Apply it to the test set and evaluate it: is the performance close to what you got in the validation set?

## Prediction task 2: forecast multiple time steps

This task can be formulated as a sequence-to-sequence task if we predict one output timstep at a time. But we can also formulate it as a sequence-to-vector task, in which we try to predict all time steps at once.

### Method 1: Predicting 1 step at a time (seq2vec)


We'll use the previous model to predict the next 10 values.

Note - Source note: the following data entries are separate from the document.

Definition settlement_rows (p : LedgerRow -> bool) d : list (SettlementRow * Currency) :=
  merge_sort recorded_later
    (List.filter (fun r => is_settle_up r && p r) (ledger d)
       ≫= fun r => omap (settlement_row d r) (row_postings r)).

Fixpoint scanSettlements (rows : list (SettlementRow * Currency)) : result (list SettlementRow) :=
  match rows with
  | [] => Ok []
  | (row, currency) :: rest =>
      wrap_err "scan settlement: %w" (scan_int64 (Cents (STR_Amount row)));;
      wrap_err "settlement %s currency: %w" (ParseCurrency currency);;
      tail ← scanSettlements rest;
      Ok (row :: tail)
  end.

Definition ListSettlements st (limit : Z) : go (list SettlementRow) :=
  if negb (HasDB st) then failing (Errorf "bettingpg: PostgreSQL pool is required")
  else
    let limit := if limit <=? 0 then 50 else limit in
    found ← query "query settlements: %w" (fun d => Ok (take (Z.to_nat limit) (settlement_rows (fun _ => true) d)));
    lift (scanSettlements found).

Definition loadSettlement (adjustmentID : string) : go (option SettlementRow) :=
  found ← query "query settlement: %w" (fun d =>
            c ← cast adjustmentID;
            Ok (settlement_rows (fun r => bool_decide (Tx_SourceID (lt_transaction r) = c)) d));
  rows ← lift (scanSettlements found);
  mret (head rows).

Definition requireMember (userID : string) : go unit :=
  found ← query "load settlement member: %w" (fun d => c ← cast userID; Ok (users d !! c));
  match found with
  | Some _ => mret ()
  | None => failing (Wrapf "%w: user %s" ErrNotFound)
  end.

Definition RecordSettlement st (request : RecordSettlementRequest) : go SettlementRow :=
  if negb (isUUID (RSR_AdjustmentID request)) || negb (isUUID (RSR_UserID request))
  then failing (Wrapf "%w: a settlement needs an adjustment and member ID" ErrInvalid)
  else if negb (isUUID (RSR_ActorUserID request)) then failing ErrUnauthorized
  else in_tx st (
    found ← loadSettlement (RSR_AdjustmentID request);
    match found with
    | Some existing => mret (Commit "commit settlement (idempotent): %w" existing)
    | None =>
        requireMember (RSR_UserID request);;
        userAccountID ← ensureUserAccount (RSR_UserID request) FundingUserCash (RSR_Currency request);
        houseAccountID ← ensureSystemAccount "house_clearing" (RSR_Currency request);
        instant ← now;
        transaction ← lift (RecordAdjustment (mkAdjustmentCommand (RSR_AdjustmentID request) (RSR_UserID request)
            (RSR_Direction request) (mkMoney (RSR_AmountCents request) (RSR_Currency request)) (RSR_Reason request)
            (RSR_ActorUserID request) (mkAdjustmentAccountRefs userAccountID houseAccountID) instant));
        insertLedgerTransaction transaction;;
        row ← loadSettlement (RSR_AdjustmentID request);
        mret (Commit "commit settlement: %w"
                (default zero_settlement_row row))
    end).

Fixpoint scan_postings (currency : Currency) (postings : list Posting) : result (list Posting) :=
  match postings with
  | [] => Ok []
  | p :: rest =>
      cents ← wrap_err "scan settlement posting: %w" (scan_int64 (Cents (Amount p)));
      tail ← scan_postings currency rest;
      Ok (mkPosting (AccountID p) (mkMoney cents currency) :: tail)
  end.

We first need to regenerate the sequences with 9 more time steps.

In [None]:
np.random.seed(42)

n_steps = 50
series = generate_time_series(10000, n_steps + 10)
X_train, Y_train = series[:7000, :n_steps], series[:7000, -10:, 0]
X_valid, Y_valid = series[7000:9000, :n_steps], series[7000:9000, -10:, 0]
X_test, Y_test = series[9000:, :n_steps], series[9000:, -10:, 0]

Now let's predict the next 10 values one by one:

In [None]:
X = X_valid
for step_ahead in range(10):
    y_pred_one = model.predict(X)[:, np.newaxis, :]
    X = np.concatenate([X, y_pred_one], axis=1)

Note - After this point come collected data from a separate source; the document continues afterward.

(** What the restriction tables' foreign keys guarantee: a side restriction
    names a selection of its market. *)
Definition restrictions_named (d : DB) : Prop :=
  forall m u c, is_Some (restrictions d !! (m, u, Some c)) -> c <> ""%string /\ is_Some (selection_of m c d).

Lemma elem_of_restrictions m d r :
  r ∈ restrictions_of m d <-> exists u c y, restrictions d !! (m, u, c) = Some y
    /\ r = mkRestriction u (default ""%string c) (restriction_reason y).
Proof.
  unfold restrictions_of. rewrite list_elem_of_fmap. split.
  - intros ([[[m' u] c] y] & -> & Hin). apply filter_bool_elem in Hin as [Hin Hm]. apply elem_of_map_to_list in Hin.
    cbn in Hm. bool_prop. subst m'. by exists u, c, y.
  - intros (u & c & y & Hy & ->). exists ((m, u, c), y). split; [done|]. apply filter_bool_elem.
    split; [by apply elem_of_map_to_list|]. cbn. by rewrite bool_decide_true.
Qed.

Lemma unrestricted_iff d m u x sr :
  restrictions_named d -> selection_of m x d = Some sr ->
  unrestricted (restrictions_of m d) u x
  <-> restrictions d !! (m, u, None) = None /\ x ∉ hidden_selections u d.
Proof.
  intros Hn Hsel. unfold unrestricted. setoid_rewrite elem_of_restrictions. rewrite elem_of_hidden. split.
  - intros H. split.
    + destruct (restrictions d !! _) as [y|] eqn:Ey; [|done]. exfalso.
      destruct (H (mkRestriction u ""%string (restriction_reason y))) as [Hne _]; [by exists u, None, y|done|done].
    + intros [m' Hm']. destruct (Hn _ _ _ Hm') as [_ [sr' Hsr']]. destruct Hm' as [y Hy].
      assert (m' = m) as ->.
      { unfold selection_of in *. destruct (selections d !! x) as [z|]; [|done]. cbn in *.
        case_bool_decide; [|done]. case_bool_decide; [|done]. congruence. }
      destruct (H (mkRestriction u x (restriction_reason y))) as [_ Hne]; [by exists u, (Some x), y|done|done].
  - intros [Hw Hh] r (u' & c & y & Hy & ->) Hu. cbn in *. subst u'. destruct c as [c|]; cbn; [|congruence].
    split; [by eapply Hn|]. intros ->. apply Hh. eauto.
Qed.

(** The board's predicate on the instant of the query. *)
Lemma openMarketPredicate_iff at_ r :
  openMarketPredicate at_ r = true
  <-> Market_State (mr_market r) = MarketOpen /\ in_window (mr_market r) at_.
Proof.
  unfold openMarketPredicate, in_window. cbv zeta. rewrite !andb_true_iff, orb_true_iff, bool_decide_eq_true, Z.ltb_lt, Z.leb_le.
  tauto.
Qed.

(** C31. A member's board offers exactly what the book would let them back.  A
    selection is on the board under a market if and only if the market is open
    and inside its window at the instant of the query, the selection belongs to
    it and is active, and no restriction on the market bars this member from
    the market or from that side: the conditions [PlaceWager] checks again. *)
Theorem board_offers_what_can_be_backed st user s s' board :
  restrictions_named (db s) ->
  ListOpenMarketsForUser st user s = (s', Ok board) ->
  db s' = db s /\ exists n u, uuid_cast user = Some u
    /\ forall market selection, shown board market selection
         <-> exists mr sr, markets (db s) !! market = Some mr
               /\ Market_State (mr_market mr) = MarketOpen /\ in_window (mr_market mr) (timestamptz (clock n))
               /\ selection_of market selection (db s) = Some sr /\ Active (sr_selection sr) = true
               /\ unrestricted (restrictions_of market (db s)) u selection.
Proof.
  intros Hnamed H. unfold ListOpenMarketsForUser in H. destruct (negb _); [by apply failing_run in H|].
  apply bind_run in H as (l & s1 & Hl & H). apply listMarkets_run in Hl as (Hd1 & n & js & Hjs & Hscan).
  apply bind_run in H as (hidden & s2 & Hh & H). unfold restrictedSelections in Hh. apply query_run in Hh as [Hd2 Hh].
  go_inv. apply cast_Ok in Hok. match goal with Hc : cast user = Ok _ |- _ => apply cast_Ok in Hc; rewrite Hc in Hok end.
  simplify_eq. apply scan_markets_all in Hscan as [Hshown _].
  assert (Hb : db s' = db s /\ forall m x, shown board m x <-> shown l m x /\ x ∉ hidden_selections v (db s)).
  { rewrite Hd1 in *. case_bool_decide as Hsz; apply ret_run in H as [-> ->]; (split; [congruence|]); intros m x.
    - apply size_empty_inv in Hsz. split; [|tauto]. intros ?. split; [done|]. set_solver.
    - apply visible_shown. }
  destruct Hb as [Hd Hb]. split; [done|]. exists n, v. split; [done|]. intros m x.
  rewrite Hb, Hshown, market_rows_show. split.
  - intros [(mr & sr & Hm & Hp & Hs & Ha) Hx]. apply andb_true_iff in Hp as [Hp Hr]. bool_prop.
    apply openMarketPredicate_iff in Hp as [? ?]. exists mr, sr. split_and!; try done; [by apply Ha|].
    by eapply unrestricted_iff.
  - intros (mr & sr & Hm & Hst & Hw & Hs & Ha & Hu). eapply unrestricted_iff in Hu as [Hr Hx]; [|done..].
    split; [|done]. exists mr, sr. split_and!; try done. apply andb_true_iff. split; [by apply openMarketPredicate_iff|].
    by apply bool_decide_eq_true.
Qed.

Y_pred = X[:, n_steps:, 0]

In [None]:
Y_pred.shape

In [None]:
np.mean(keras.metrics.mean_squared_error(Y_valid, Y_pred))

Use this plotting function to visualize your input series and the output predictions.

In [None]:
def plot_multiple_forecasts(X, Y, Y_pred):
    n_steps = X.shape[1]
    ahead = Y.shape[1]
    plot_series(X[0, :, 0])
    plt.plot(np.arange(n_steps, n_steps + ahead), Y[0, :, 0], "bo-", label="Actual")
    plt.plot(np.arange(n_steps, n_steps + ahead), Y_pred[0, :, 0], "rx-", label="Forecast", markersize=10)
    plt.axis([0, n_steps + ahead, -1, 1])
    plt.legend(fontsize=14)


#### TODO: Baselines: naive and linear prediction

Implement the naive and the linear baselines. Compare their performances to the previous RNN model.

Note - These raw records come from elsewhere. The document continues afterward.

(* ===== verification/IdentityExample.v ===== *)
(** * A concrete run of the identity store

    A book with an owner, a member and a former member, and a few commands on
    it: the inputs at which the theorems on the identity store are
    instantiated. *)
From S2P Require Import Prelude GoStrings GoTime Float64 SQL Sample Identity Base64 Session IdentityDB IdentityStore IdentityRuns.

(** ** The tables *)
Definition carol : string := sid "c".
Definition long_ago : Time := mkTime (63800000000 * Second) true.
Definition next_year : Time := mkTime (63931536000 * Second) true.
Definition lower (s : string) : string := s.
Definition same_fold (s t : string) : bool := bool_decide (s = t).
Definition random32 (n : nat) : option (list ascii) := Some (repeat (ascii_of_nat (n + 7)) 32).

Definition sample_invitation (token : string) (consumed : option (Time * string)) : InvitationDBRow :=
  mkInvitationDBRow (hashInvitationToken ex_digest token) None RoleMember admin next_year consumed None long_ago.
Definition sample_members : IdDB :=
  mkIdDB
    {[ alice := mkIdUserRow "Alice" (Some "alice@example.com"%string) UserActive None 100000;
       admin := mkIdUserRow "Admin" (Some "admin@example.com"%string) UserActive None 0;
       carol := mkIdUserRow "Carol" (Some "carol@example.com"%string) UserActive None 100000 ]}
    ∅
    {[ sid "1" := mkMembershipRow alice RoleMember (Some admin) long_ago None;
       sid "2" := mkMembershipRow admin RoleOwner None long_ago None;
       sid "3" := mkMembershipRow carol RoleMember (Some admin) long_ago (Some (long_ago, admin, "moved away"%string)) ]}
    {[ sid "4" := sample_invitation "old ticket" (Some (long_ago, carol)); sid "5" := sample_invitation "new ticket" None ]}
    ∅ [].
Definition id_start : SQL.session IdDB := SQL.mkSession sample_members 0.
Definition sample_id_store : IdStore := mkIdStore true 100000.
Definition carol_identity : VerifiedIdentity := mkVerifiedIdentity "google" "subject-2" "carol@example.com" true "Carol".

(** The secrets of the first sign-in. *)
Definition ex_token : string := EncodeToString (repeat (ascii_of_nat 1) 32).
Definition ex_csrf : string := EncodeToString (repeat (ascii_of_nat 2) 32).
Definition ex_draft : SessionDraft :=
  mkSessionDraft (HashSessionToken ex_digest ex_token) (HashCSRFSecret ex_digest ex_csrf) ex_now ex_now (TimeAdd ex_now Hour).
Definition minutes_later (n : Z) : Time := TimeAdd ex_now (n * Minute).

(** Alice signs in; the owner promotes her, and invites somebody. *)
Definition id_history : list id_command :=
  [ISignIn ex_identity ex_draft; IUse (HashSessionToken ex_digest ex_token) (minutes_later 7);
   IChangeRole admin alice RoleAdmin "helps out"; IInvite admin RoleAdmin "dave@example.com" (24 * Hour)].

Abbreviation id_run := (run_identity lower lower same_fold ex_digest random32 sample_id_store).
Abbreviation id_service := (pg_sessions lower lower same_fold ex_digest sample_id_store).

Lemma sample_members_ok : id_ok sample_members.
Proof.
  split.
  - intros i j x y Hi Hj Hx Hy Hu.
    assert (Hp : pairwise (fun x y => mb_live x && mb_live y && bool_decide (mb_user x = mb_user y)) (memberships sample_members) = true)
      by by vm_compute.
    apply (pairwise_spec _ _ i j x y Hp Hi Hj). by rewrite Hx, Hy, bool_decide_true.
  - intros i j x y Hi. discriminate (eq_trans (eq_sym (lookup_empty i)) Hi).
  - intros i j x y Hi Hj Hh.
    assert (Hp : pairwise (fun x y => bool_decide (in_token_hash x = in_token_hash y)) (invitations sample_members) = true)
      by by vm_compute.
    apply (pairwise_spec _ _ i j x y Hp Hi Hj). by rewrite bool_decide_true.
  - intros i j x y u Hi Hj Hx Hy.
    assert (Hp : pairwise (fun x y => bool_decide (in_consumed x <> None /\ snd <$> in_consumed x = snd <$> in_consumed y)) (invitations sample_members) = true)
      by by vm_compute.
    apply (pairwise_spec _ _ i j x y Hp Hi Hj). apply bool_decide_true. split; [|exact (eq_trans Hx (eq_sym Hy))]. intros Hn. rewrite Hn in Hx.
    discriminate Hx.
Qed.

Lemma sample_members_owned : has_owner sample_members.
Proof. exists (sid "2"), (mkMembershipRow admin RoleOwner None long_ago None). split; by vm_compute. Qed.

Lemma sample_invitations i x : invitations sample_members !! i = Some x -> in_role x = RoleMember.
Proof.
  assert (Hp : bool_decide (map_Forall (fun _ x => in_role x = RoleMember) (invitations sample_members)) = true) by by vm_compute.
  apply bool_decide_eq_true in Hp. exact (Hp i x).
Qed.

(** ** Witnesses *)
Lemma owners_always_remain_witness :
  has_owner (db (id_run id_history id_start))
  /\ active_membership alice (db (id_run id_history id_start)) <> active_membership alice sample_members.
Proof.
  split; [apply owners_always_remain; [exact sample_members_ok|exact sample_members_owned]|].
  by vm_compute.
Defined.

(** The run's membership of an administrator. *)
Definition promoted : option (string * MembershipRow) := active_membership alice (db (id_run id_history id_start)).

Lemma authority_comes_from_owners_witness :
  exists mid m, promoted = Some (mid, m) /\ mb_role m = RoleAdmin
    /\ exists by_, mb_granted_by m = Some by_ /\ owner_once by_ (db (id_run id_history id_start)).
Proof.
  destruct promoted as [[mid m]|] eqn:Ep; [|by vm_compute in Ep]. exists mid, m.
  assert (Hr : mb_role m = RoleAdmin) by (vm_compute in Ep; by injection Ep as _ <-). split; [done|]. split; [done|].
  apply (authority_comes_from_owners lower lower same_fold ex_digest random32 sample_id_store id_history id_start mid m).
  - intros i x Hx. left. exact (sample_invitations i x Hx).
  - by apply find_row_Some in Ep as [? _].
  - vm_compute in Ep. by injection Ep as <- _.
  - by rewrite Hr.
Defined.

(** Alice's session, after the first command and after the last. *)
Definition resumed (s : SQL.session IdDB) : bool :=
  is_Ok (Resume (H := id_service) lower ex_ParseAddress ex_digest (minutes_later 8) ex_token s).2.

Lemma ended_sessions_never_resume_witness :
  resumed (id_run id_history id_start) = true
  /\ exists s', Revoke (H := id_service) ex_digest (minutes_later 8) ex_token "signed out" (id_run id_history id_start) = (s', Ok ())
       /\ resumed (id_run id_history s') = false.
Proof.
  split; [by vm_compute|].
  assert (Hr : (Revoke (H := id_service) ex_digest (minutes_later 8) ex_token "signed out" (id_run id_history id_start)).2 = Ok ())
    by by vm_compute.
  destruct (Revoke (H := id_service) ex_digest (minutes_later 8) ex_token "signed out" (id_run id_history id_start)) as [s' r] eqn:Er.
  cbn in Hr. subst r. exists s'. split; [done|].
  exact (ended_sessions_never_resume lower lower same_fold ex_digest random32 sample_id_store lower ex_ParseAddress
           Hour (minutes_later 8) ex_reads ex_token "signed out" id_history id_history (minutes_later 8) id_start s'
           sample_members_ok (or_introl Er)).
Defined.

Lemma sign_in_is_for_members_witness :
  is_Ok (Store_CreateSessionForIdentity lower sample_id_store ex_identity ex_draft id_start).2 = true
  /\ is_Ok (Store_CreateSessionForIdentity lower sample_id_store carol_identity ex_draft id_start).2 = false.
Proof.
  split; [by vm_compute|].
  destruct (Store_CreateSessionForIdentity lower sample_id_store carol_identity ex_draft id_start) as [s' r] eqn:Er.
  apply (sign_in_is_for_members lower sample_id_store carol_identity ex_draft id_start s' r Er). by vm_compute.
Defined.

(** What Alice is handed. *)
Abbreviation alice_signs_in :=
  (issue (H := id_service) lower ex_ParseAddress ex_digest Hour ex_now ex_reads (SignIn ex_identity)).
Definition handed_to_alice : option IssuedSession :=
  Eval vm_compute in match (alice_signs_in id_start).2 with Ok issued => Some issued | Err _ => None end.

Lemma issued_sessions_can_be_resumed_witness :
  match handed_to_alice with
  | Some issued =>
      Token issued = ex_token
      /\ exists s'' a, Resume (H := id_service) lower ex_ParseAddress ex_digest (minutes_later 59) (Token issued)
                         (alice_signs_in id_start).1 = (s'', Ok a)
           /\ Session_ID (AS_Session a) = Session_ID (IS_Session issued) /\ AS_Principal a = IS_Principal issued
  | None => False
  end.
Proof.
  unfold handed_to_alice. split; [by vm_compute|].
  apply (issued_sessions_can_be_resumed lower lower same_fold ex_digest sample_id_store lower ex_ParseAddress
    Hour ex_now ex_reads (SignIn ex_identity) id_start).
  - done.
  - intros i b Hb. injection Hb as <-. reflexivity.
  - apply run_of. by vm_compute.
  - by vm_compute.
  - by vm_compute.
Defined.

Lemma members_are_admitted_once_witness :
  is_Ok (Store_CreateSessionForInvitedIdentity lower lower same_fold ex_digest sample_id_store carol_identity ex_draft
           "new ticket" id_start).2 = false
  /\ is_Ok (Store_CreateSessionForInvitedIdentity lower lower same_fold ex_digest sample_id_store
              (mkVerifiedIdentity "google" "subject-3" "dave@example.com" true "Dave") ex_draft "new ticket" id_start).2 = true.
Proof.
  split; [|by vm_compute].
  destruct (Store_CreateSessionForInvitedIdentity lower lower same_fold ex_digest sample_id_store carol_identity ex_draft
           "new ticket" id_start) as [s' r] eqn:Er.
  refine (proj1 (members_are_admitted_once lower lower same_fold ex_digest sample_id_store carol_identity ex_draft "new ticket"
    carol _ (sid "4") _ id_start s' r _ _ _ _ _ Er)); by vm_compute.
Defined.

### Method 2A: Predicting 10 steps at once at the end (seq2vec)


#### Model 1: Deep simple RNN with output prediction at the end

Now let's create an RNN that predicts all 10 next values at once. To do that, all you need is to change the size of the final `Dense` layer to 10.

##### TODO: build the new RNN model with output size = 10

In [None]:
np.random.seed(42)
tf.random.set_seed(42)



##### TODO: train the Deep RNN model
 - Use the Adam optimizer with the default learning rate
 - Train it it for 20 epochs
 - Don't forget to include your validation data
 - Check the learning curves and the performance on the validation set

In [None]:
# Training the model

### Method 2B: Predicting 10 steps at once at every time step (seq2seq)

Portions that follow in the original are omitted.